ENTRIES PROVIDED »
(** * Verification of the scene-synchronisation core of deco-sites/kv

    Shallow embedding of [src/collab.ts] (class [ExcalidrawCollab]) and of
    [src/util.ts] ([throttle], [interleave]).

    Conventions of the embedding:
    - a JSON document is [json]; a plain JS object is an association list of
      its own properties in insertion order ([obj]);
    - JS numbers that occur here (timestamps, versions) are integers and are
      modelled as [Z];
    - a JS exception leaves every mutation made before it in place: an
      operation returns an [outcome] that carries the state in both cases. *)

From Stdlib Require Import String List ZArith Bool Lia.
Import ListNotations.
Open Scope string_scope.
Open Scope Z_scope.
Open Scope list_scope.
Set Warnings "-register-all".

(** ** JSON values and plain objects *)

Inductive json : Type :=
| JNull
| JBool (b : bool)
| JNum (n : Z)
| JStr (s : string)
| JArr (l : list json)
| JObj (o : list (string * json)).

Definition obj := list (string * json).

(** Own-property read. *)
Fixpoint own {A : Type} (k : string) (o : list (string * A)) : option A :=
  match o with
  | [] => None
  | (k', v) :: o' => if String.eqb k k' then Some v else own k o'
  end.

(** [o[k] = v]: an existing own property keeps its place, a new one is
    appended. *)
Fixpoint obj_set {A : Type} (k : string) (v : A) (o : list (string * A))
  : list (string * A) :=
  match o with
  | [] => [(k, v)]
  | (k', v') :: o' =>
      if String.eqb k k' then (k', v) :: o' else (k', v') :: obj_set k v o'
  end.

(** [delete o[k]]. *)
Definition obj_del {A : Type} (k : string) (o : list (string * A))
  : list (string * A) :=
  filter (fun p => negb (String.eqb (fst p) k)) o.

(** Names of the members every plain object inherits from
    [Object.prototype]. *)
Definition proto_names : list string :=
  ["constructor"; "__proto__"; "hasOwnProperty"; "isPrototypeOf";
   "propertyIsEnumerable"; "toLocaleString"; "toString"; "valueOf";
   "__defineGetter__"; "__defineSetter__"; "__lookupGetter__";
   "__lookupSetter__"].

Definition is_proto_name (k : string) : bool :=
  existsb (String.eqb k) proto_names.

(** Result of a property read [o[k]]: a JSON value, [undefined], or an
    inherited member of [Object.prototype] (a function, or the prototype
    object itself for [__proto__]). *)
Inductive jsval : Type :=
| Undef
| Inherited
| Val (v : json).

Definition get (o : obj) (k : string) : jsval :=
  match own k o with
  | Some v => Val v
  | None => if is_proto_name k then Inherited else Undef
  end.

(** [!x] is false exactly for the truthy values. *)
Definition truthy (x : jsval) : bool :=
  match x with
  | Undef => false
  | Inherited => true
  | Val JNull => false
  | Val (JBool b) => b
  | Val (JNum n) => negb (Z.eqb n 0)
  | Val (JStr s) => negb (String.eqb s "")
  | Val (JArr _) | Val (JObj _) => true
  end.

(** [x.updated] when it is a number; [None] stands for [undefined] (a
    missing property, or a read on an inherited member).  The declared type
    [ExcalidrawElement] gives [updated : number]. *)
Definition updated_of (x : jsval) : option Z :=
  match x with
  | Val (JObj o) =>
      match own "updated" o with Some (JNum n) => Some n | _ => None end
  | _ => None
  end.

ABOUT THIS EXERCISE » Filter the entries above down to the lines containing the word "option".

YOUR SOLUTION »
Fixpoint own {A : Type} (k : string) (o : list (string * A)) : option A :=
Definition updated_of (x : jsval) : option Z :=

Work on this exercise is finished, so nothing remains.